=== Materials provided ===

(* ===== verification/AssocPoll.v ===== *)
(** * Polling for new data

    What a poll puts into the flight: exactly the chunks it returns, under the
    TSNs that follow, so that a flight without gaps stays one. *)

From stdpp Require Import base list gmap numbers sets.
From Stdlib Require Import ZArith Lia ZifyBool.
From S2P Require Import Prelude Bytes Util Params Chunks Packet PayloadQueue PayloadRun PendingQueue OutboundQueue.
From S2P Require Import ReassemblyQueue Shared Stream Monad Timer Config Association AssocReset AssocRecv AssocSend AssocControl.
From S2P Require Import AssocFrame AssocData AssocAck AssocSack AssocSackHandle AssocReliable.

(** ** Sending *)

(** The acknowledgement points and the choice of partial reliability stay. *)
Definition settled (a a' : Association) : Prop :=
  cumulative_tsn_ack_point a' = cumulative_tsn_ack_point a ∧ use_forward_tsn a' = use_forward_tsn a ∧
  advanced_peer_tsn_ack_point a' = advanced_peer_tsn_ack_point a.

#[export] Instance settled_refl : Reflexive settled.
Proof. done. Qed.
#[export] Instance settled_trans : Transitive settled.
Proof. intros a b c (? & ? & ?) (? & ? & ?). split_and!; congruence. Qed.

(** The flight takes exactly the chunks [cs], under the TSNs that follow. *)
Record flew (a : Association) (cs : list ChunkPayloadData) (a' : Association) : Prop := mk_flew {
  fw_tsns (i : nat) c : cs !! i = Some c → tsn c = wrapping_add 32 (my_next_tsn a) (Z.of_nat i);
  fw_next : my_next_tsn a' = wrapping_add 32 (my_next_tsn a) (len cs);
  fw_held c : c ∈ cs → chunk_map (flight a') !! tsn c = Some c;
  fw_kept t c : chunk_map (flight a) !! t = Some c → chunk_map (flight a') !! t = Some c;
  fw_only t c : chunk_map (flight a') !! t = Some c → c ∈ cs ∨ chunk_map (flight a) !! t = Some c;
  fw_new c : c ∈ cs → waiting_chunk c;
  fw_count : len cs + pending_len (outbound_queue a') <= pending_len (outbound_queue a);
}.

Section Send.
Context {I : MapIter}.

Lemma pop_pending_settled fuel now : preserves settled (pop_pending_loop fuel now).
Proof.
  induction fuel as [|fuel IH]; cbn [pop_pending_loop]; [preserves|].
  unfold release_stream_buffer, push_event, send_next_data_chunk. preserves; done.
Qed.

Lemma pop_pending_pristine fuel now : ∀ a, pristine (pending (outbound_queue a)) →
  holds True (pop_pending_loop fuel now)
    (λ cs a', pristine (pending (outbound_queue a')) ∧ ∀ c, c ∈ cs → waiting_chunk c) (λ _ _, True) a.
Proof.
  induction fuel as [|fuel IH]; intros a Hp; cbn [pop_pending_loop]; [done|]. apply holds_bind, holds_self, holds_bind.
  assert ((if use_forward_tsn a then expire_pending (outbound_queue a) now else Ok (None, outbound_queue a)) = Ok (None, outbound_queue a)) as ->
    by (destruct (use_forward_tsn a); [by apply expire_pending_pristine|done]).
  apply holds_ret, holds_bind, holds_modify. assert (∀ c : ChunkPayloadData, c ∈ [] → waiting_chunk c) as Hnil by set_solver.
  destruct (peek_pending _) as [c0|]; [|apply holds_ret; split; [done|exact Hnil]].
  do 2 (case_match; [apply holds_ret; split; [done|exact Hnil]|]).
  apply holds_bind, holds_modify, holds_bind. unfold send_next_data_chunk. apply holds_bind, holds_self, holds_bind, holds_lift; [|done..].
  intros [[r nt'] q'] Hs. destruct (send_next_pristine _ _ _ _ _ _ Hp Hs) as [Hp' Hc].
  apply holds_bind, holds_modify, holds_ret, holds_bind. eapply holds_mono; [by apply IH| |done].
  intros cs a' [Ha Hcs]. apply holds_ret. split; [done|]. destruct r as [c|]; [|done].
  intros x [->|Hx]%elem_of_cons; auto.
Qed.

Lemma sending_queue a : sending a → (∃ st, pn_inv (pending (outbound_queue a)) st) →
  oq_inv (cumulative_tsn_ack_point a) (my_next_tsn a) (outbound_queue a).
Proof.
  intros Hs Hp. split; [apply (sd_queue _ Hs)|done|apply (sd_next _ Hs)|]. intros t Ht.
  pose proof (inv_u32 _ _ (sd_queue _ Hs) _ Ht) as Hu. apply (inv_dom _ _ (sd_queue _ Hs)) in Ht.
  apply (proj1 (sd_run _ Hs t Hu) Ht).
Qed.

Lemma sent_within_flew a cs a' : sent_within a cs a' → (∀ c, c ∈ cs → waiting_chunk c) → flew a cs a'.
Proof. intros [H1 H2 _ H4 H5 H6 H7 _ _ _ _] Hc. by constructor. Qed.

Lemma flew_none a a' : uN 32 (my_next_tsn a) → my_next_tsn a' = my_next_tsn a → flight a' = flight a →
  pending_len (outbound_queue a') = pending_len (outbound_queue a) → flew a [] a'.
Proof.
  intros Hu En Ef El. constructor; rewrite ?En, ?Ef; try done; try (by intros ? ?%elem_of_nil); [|by right|unfold len; cbn; lia].
  unfold wrapping_add, len. cbn. rewrite Z.add_0_r. symmetry. by apply wrap_small.
Qed.

Lemma send_next_empty base nt q now :
  oq_inv base nt q → pending_len q = 0 → send_next q nt now = Ok (None, nt, start_timed_messages q now).
Proof.
  intros Hq Hl. pose proof (start_timed_messages_inv _ _ _ now Hq) as Hq'. unfold send_next.
  assert (pending_len (start_timed_messages q now) = 0) as Hl' by (unfold start_timed_messages; by destruct (negb _)).
  rewrite (pending_count_len _ _ _ Hq') in Hl'. unfold pending_count in Hl'.
  destruct (pn_peek _) as [c|] eqn:Ec; [|done]. apply pn_peek_elem in Ec. destruct (_ ++ _); [by apply not_elem_of_nil in Ec|cbn in Hl'; lia].
Qed.

(** The probe, when nothing is in flight and the window is closed. *)
Definition probed (r : option ChunkPayloadData) : list ChunkPayloadData := match r with Some c => [c] | None => [] end.

Lemma probe_flew base now a :
  oq_inv base (my_next_tsn a) (outbound_queue a) → dist32 base (my_next_tsn a) < 2 ^ 31 →
  pristine (pending (outbound_queue a)) →
  holds False (send_next_data_chunk now)
    (λ r a', flew a (probed r) a' ∧ settled a a' ∧ rwnd a' = rwnd a ∧
       oq_inv base (my_next_tsn a') (outbound_queue a') ∧ pristine (pending (outbound_queue a'))) (λ _ _, False) a.
Proof.
  intros Hq Hd Hp. pose proof (oi_next _ _ _ Hq) as Hn. unfold send_next_data_chunk. apply holds_bind, holds_self, holds_bind.
  destruct (decide (pending_len (outbound_queue a) = 0)) as [Hl|Hl].
  { pose proof (send_next_empty _ _ _ now Hq Hl) as Hs. destruct (send_next_pristine _ _ _ _ _ _ Hp Hs) as [Hp' _].
    rewrite Hs. apply holds_ret, holds_bind, holds_modify, holds_ret. split_and!; [|done|done|by apply start_timed_messages_inv|done].
    apply flew_none; [done|done|..].
    - change (inflight (start_timed_messages (outbound_queue a) now) = flight a). unfold start_timed_messages. by destruct (negb _).
    - change (pending_len (start_timed_messages (outbound_queue a) now) = pending_len (outbound_queue a)).
      unfold start_timed_messages. by destruct (negb _). }
  assert (0 < pending_len (outbound_queue a)) as Hl' by (rewrite (pending_count_len _ _ _ Hq) in *; lia).
  destruct (send_next_Ok base _ _ now Hq Hd Hl') as (c & q' & Hs & _ & Hq' & Hnone & Hget & _ & _ & Hlen).
  destruct (send_next_pristine _ _ _ _ _ _ Hp Hs) as [Hp' Hc].
  rewrite Hs. apply holds_ret, holds_bind, holds_modify, holds_ret.
  set (c' := as_sent (my_next_tsn a) now c) in *. assert (tsn c' = my_next_tsn a) as Et by done. clearbody c'.
  split; [|done]. cbn [probed]. specialize (Hc _ eq_refl). match goal with |- flew _ _ ?s => set (a1 := s) end.
  assert (∀ t, chunk_map (flight a1) !! t = if t =? my_next_tsn a then Some c' else chunk_map (flight a) !! t) as Hmap by exact Hget.
  change (chunk_map (flight a) !! my_next_tsn a = None) in Hnone. assert (my_next_tsn a1 = wrapping_add 32 (my_next_tsn a) 1) as En by done.
  assert (pending_len (outbound_queue a1) = pending_len (outbound_queue a) - 1) as El by (rewrite Hlen; change (outbound_queue a1) with q'; lia).
  clearbody a1. constructor.
  - intros [|i] x Hx; [|done]. injection Hx as <-. unfold wrapping_add. rewrite Z.add_0_r, Et. symmetry. by apply wrap_small.
  - done.
  - intros x ->%list_elem_of_singleton. by rewrite Hmap, Et, Z.eqb_refl.
  - intros t x Hx. rewrite Hmap. destruct (Z.eqb_spec t (my_next_tsn a)); [congruence|done].
  - intros t x. rewrite Hmap. destruct (t =? _); [intros [= <-]; left; left|by right].
  - by intros x ->%list_elem_of_singleton.
  - unfold len. cbn. lia.
Qed.

Lemma flew_nil_l a cs a' a1 : flew a [] a1 → uN 32 (my_next_tsn a) → flew a1 cs a' → flew a cs a'.
Proof.
  intros [_ E _ Hk Ho _ Hc] Hu [H1 H2 H3 H4 H5 H6 H7]. assert (my_next_tsn a1 = my_next_tsn a) as En.
  { rewrite E. unfold wrapping_add, len. cbn. rewrite Z.add_0_r. by apply wrap_small. }
  rewrite En in *. constructor; try done; [auto| |].
  - intros t c [?|[Hn|?]%Ho]%H5; auto. by apply not_elem_of_nil in Hn.
  - unfold len in *. cbn in Hc. lia.
Qed.

(** The part of the poll after the expired messages are dealt with. *)
Lemma send_pending_flew base now a :
  oq_inv base (my_next_tsn a) (outbound_queue a) →
  dist32 base (my_next_tsn a) + pending_len (outbound_queue a) < 2 ^ 31 → 0 <= rwnd a → pristine (pending (outbound_queue a)) →
  holds False
    (a ← self;
     if pending_len (outbound_queue a) =? 0 then mret []
     else
       chunks ← pop_pending_loop (pending_fuel a) now;
       a ← self;
       if bool_decide (chunks = []) && (inflight_len (outbound_queue a) =? 0) then
         probe ← send_next_data_chunk now;
         mret (match probe with Some c => [c] | None => [] end)
       else mret chunks)
    (λ cs a', flew a cs a' ∧ settled a a' ∧ 0 <= rwnd a' ∧ oq_inv base (my_next_tsn a') (outbound_queue a') ∧
       pristine (pending (outbound_queue a'))) (λ _ _, False) a.
Proof.
  intros Hq Hd Hr Hp. apply holds_bind, holds_self.
  pose proof (pending_count_len _ _ _ Hq) as Hl. destruct (pending_len (outbound_queue a) =? 0) eqn:E0.
  { apply holds_ret. split_and!; try done. by apply flew_none; [apply (oi_next _ _ _ Hq)|..]. }
  assert (pending_count (outbound_queue a) < pending_fuel a)%nat as Hfuel.
  { unfold pending_count, pending_fuel. rewrite length_app. lia. }
  pose proof (pop_pending_loop_Ok base _ now a Hq Hfuel ltac:(lia) Hr) as Hloop.
  pose proof (holds_both _ _ _ _ _ _ _ Hloop (pop_pending_pristine (pending_fuel a) now a Hp)) as H1.
  pose proof (holds_both _ _ _ _ _ _ _ H1 (pop_pending_settled (pending_fuel a) now a)) as H2. clear Hloop H1.
  apply holds_bind. eapply holds_mono; [exact H2| |by intros ?? [[[] _] _]].
  intros cs a1 [[[Hw Hq1] [Hp1 Hcs]] Hset]. cbv beta in Hset. pose proof (sent_within_flew _ _ _ Hw Hcs) as Hfl.
  destruct (sn_rwnd _ _ _ Hw) as [_ Hr1]. apply holds_bind, holds_self.
  destruct (_ && _) eqn:Eb; [|by apply holds_ret]. apply andb_true_iff in Eb as [->%bool_decide_eq_true _].
  pose proof (fw_next _ _ _ Hfl) as En. assert (my_next_tsn a1 = my_next_tsn a) as En1.
  { rewrite En. unfold wrapping_add, len. cbn. rewrite Z.add_0_r. apply wrap_small, (oi_next _ _ _ Hq). }
  apply holds_bind. eapply holds_mono; [apply (probe_flew base)| |done]; [done|rewrite En1; lia|done|].
  intros r a2 (Hfl2 & Hset2 & Hr2 & Hq2 & Hp2). apply holds_ret. fold (probed r). split_and!; try done; [|by etrans|lia].
  by eapply flew_nil_l, Hfl2; [|apply (oi_next _ _ _ Hq)].
Qed.

(** A poll of an association whose messages are reliable. *)
Lemma poll_data_flew base now a :
  oq_inv base (my_next_tsn a) (outbound_queue a) →
  dist32 base (my_next_tsn a) + pending_len (outbound_queue a) < 2 ^ 31 → 0 <= rwnd a → steadfast a →
  holds False (pop_pending_data_chunks_to_send now)
    (λ cs a', flew a cs a' ∧ settled a a' ∧ 0 <= rwnd a' ∧ oq_inv base (my_next_tsn a') (outbound_queue a') ∧
       pristine (pending (outbound_queue a'))) (λ _ _, False) a.
Proof.
  intros Hq Hd Hr Hf. unfold pop_pending_data_chunks_to_send. apply holds_bind.
  eapply holds_mono; [by apply expire_inflight_steadfast| |done]. intros [] a1 (q & -> & Ep & Ei).
  assert (oq_inv base (my_next_tsn a) q) as Hq1 by (destruct Hq; constructor; rewrite ?Ei, ?Ep; done).
  assert (pending_len q = pending_len (outbound_queue a)) as El by (unfold pending_len; by rewrite Ep).
  set (a1 := a <| outbound_queue := q |>).
  eapply holds_mono; [apply (send_pending_flew base now a1); [done|by rewrite <- El in Hd|done|]| |done].
  - change (pristine (pending q)). rewrite Ep. apply (sf_pending _ Hf).
  - intros cs a' (Hfl & Hset & H). split; [|done]. eapply (flew_nil_l a cs a' a1); [|apply (oi_next _ _ _ Hq)|done].
    by apply flew_none; [apply (oi_next _ _ _ Hq)|..].
Qed.

(** The flight has no gap after sending, if it had none before. *)
Lemma flew_contiguous base a cs a' :
  contiguous base (my_next_tsn a) (flight a) → 0 < dist32 base (my_next_tsn a) →
  dist32 base (my_next_tsn a) + len cs <= 2 ^ 31 → uN 32 (my_next_tsn a) →
  oq_inv base (my_next_tsn a') (outbound_queue a') → flew a cs a' →
  dist32 base (my_next_tsn a') = dist32 base (my_next_tsn a) + len cs ∧ contiguous base (my_next_tsn a') (flight a').
Proof.
  intros Hc H0 Hw Hu Hq [H1 H2 H3 H4 H5 _ _]. pose proof (inv_base _ _ (oi_inflight _ _ _ Hq)) as Hb. pose proof (len_nonneg cs) as Hlen.
  assert (∀ i, 0 <= i <= len cs → dist32 base (wrapping_add 32 (my_next_tsn a) i) = dist32 base (my_next_tsn a) + i) as Hadd.
  { intros i Hi. clear -Hi Hw Hb Hu. sna. }
  assert (dist32 base (my_next_tsn a') = dist32 base (my_next_tsn a) + len cs) as En by (rewrite H2; apply Hadd; lia).
  split; [done|]. intros t Ht. rewrite En. split.
  - intros [c Hct]. assert (t ∈ sorted (flight a')) as Hin by (apply (inv_dom _ _ (oi_inflight _ _ _ Hq)); eauto).
    pose proof (oi_sent _ _ _ Hq t Hin) as Hlt. split; [|lia]. destruct (H5 t c Hct) as [Hcs|Hold].
    + apply list_elem_of_lookup in Hcs as [i Hi]. rewrite <- (inv_key _ _ (oi_inflight _ _ _ Hq) t c Hct), (H1 _ _ Hi).
      apply lookup_lt_Some in Hi. rewrite Hadd by (unfold len; lia). lia.
    + apply (Hc t Ht). eauto.
  - intros Hr. destruct (Z.lt_ge_cases (dist32 base t) (dist32 base (my_next_tsn a))) as [Hlt|Hge].
    + destruct (proj2 (Hc t Ht)) as [c Hct]; [lia|]. eauto.
    + destruct (lookup_lt_is_Some_2 cs (Z.to_nat (dist32 base t - dist32 base (my_next_tsn a)))) as [c Hi]; [unfold len in Hr; lia|].
      assert (tsn c = t) as <-; [|exists c; apply H3, list_elem_of_lookup; eauto].
      rewrite (H1 _ _ Hi), Z2Nat.id by lia. apply (dist32_inj base); [by apply wrap_uN|done|]. rewrite Hadd by lia. lia.
Qed.
End Send.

===

What you are asked to do
Where a line of the listing holds "constructor", show that line.

Written answer
Proof. intros [H1 H2 _ H4 H5 H6 H7 _ _ _ _] Hc. by constructor. Qed.
  intros Hu En Ef El. constructor; rewrite ?En, ?Ef; try done; try (by intros ? ?%elem_of_nil); [|by right|unfold len; cbn; lia].
  clearbody a1. constructor.
  rewrite En in *. constructor; try done; [auto| |].
  assert (oq_inv base (my_next_tsn a) q) as Hq1 by (destruct Hq; constructor; rewrite ?Ei, ?Ep; done).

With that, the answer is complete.